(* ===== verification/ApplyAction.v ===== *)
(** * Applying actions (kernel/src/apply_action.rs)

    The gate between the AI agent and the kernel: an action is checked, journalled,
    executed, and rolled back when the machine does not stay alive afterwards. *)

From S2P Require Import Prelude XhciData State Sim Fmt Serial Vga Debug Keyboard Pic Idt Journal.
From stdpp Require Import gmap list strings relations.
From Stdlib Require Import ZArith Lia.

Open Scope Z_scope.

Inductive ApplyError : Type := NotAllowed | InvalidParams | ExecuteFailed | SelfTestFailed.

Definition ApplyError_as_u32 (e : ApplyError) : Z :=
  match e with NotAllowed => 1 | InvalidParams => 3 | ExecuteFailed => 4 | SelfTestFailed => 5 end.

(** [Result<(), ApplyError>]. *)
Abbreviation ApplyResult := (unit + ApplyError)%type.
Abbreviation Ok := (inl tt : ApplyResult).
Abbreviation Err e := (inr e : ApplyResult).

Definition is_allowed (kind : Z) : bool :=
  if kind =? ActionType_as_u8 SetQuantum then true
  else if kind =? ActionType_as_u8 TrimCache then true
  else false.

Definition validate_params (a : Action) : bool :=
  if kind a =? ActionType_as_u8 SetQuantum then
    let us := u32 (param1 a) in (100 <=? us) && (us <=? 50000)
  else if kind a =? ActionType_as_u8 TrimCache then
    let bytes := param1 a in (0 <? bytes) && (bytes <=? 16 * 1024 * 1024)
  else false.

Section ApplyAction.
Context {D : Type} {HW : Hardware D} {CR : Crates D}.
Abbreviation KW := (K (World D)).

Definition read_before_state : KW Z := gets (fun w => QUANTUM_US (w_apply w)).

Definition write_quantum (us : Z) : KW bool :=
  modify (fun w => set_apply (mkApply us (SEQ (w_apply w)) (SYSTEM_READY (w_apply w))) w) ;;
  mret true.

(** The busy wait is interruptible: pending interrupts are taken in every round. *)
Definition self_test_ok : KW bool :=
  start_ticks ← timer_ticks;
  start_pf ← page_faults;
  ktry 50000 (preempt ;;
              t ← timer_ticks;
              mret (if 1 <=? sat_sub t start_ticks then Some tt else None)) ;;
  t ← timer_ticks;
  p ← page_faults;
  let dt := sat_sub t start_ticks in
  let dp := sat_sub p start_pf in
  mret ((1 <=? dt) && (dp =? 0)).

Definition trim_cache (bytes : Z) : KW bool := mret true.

- Try it -
Set every line down again exactly. Begin with the first line of the entries and finish with the line containing "From S2P Require".

- Worked solution -
(* ===== verification/ApplyAction.v ===== *)
(** * Applying actions (kernel/src/apply_action.rs)

    The gate between the AI agent and the kernel: an action is checked, journalled,
    executed, and rolled back when the machine does not stay alive afterwards. *)

From S2P Require Import Prelude XhciData State Sim Fmt Serial Vga Debug Keyboard Pic Idt Journal.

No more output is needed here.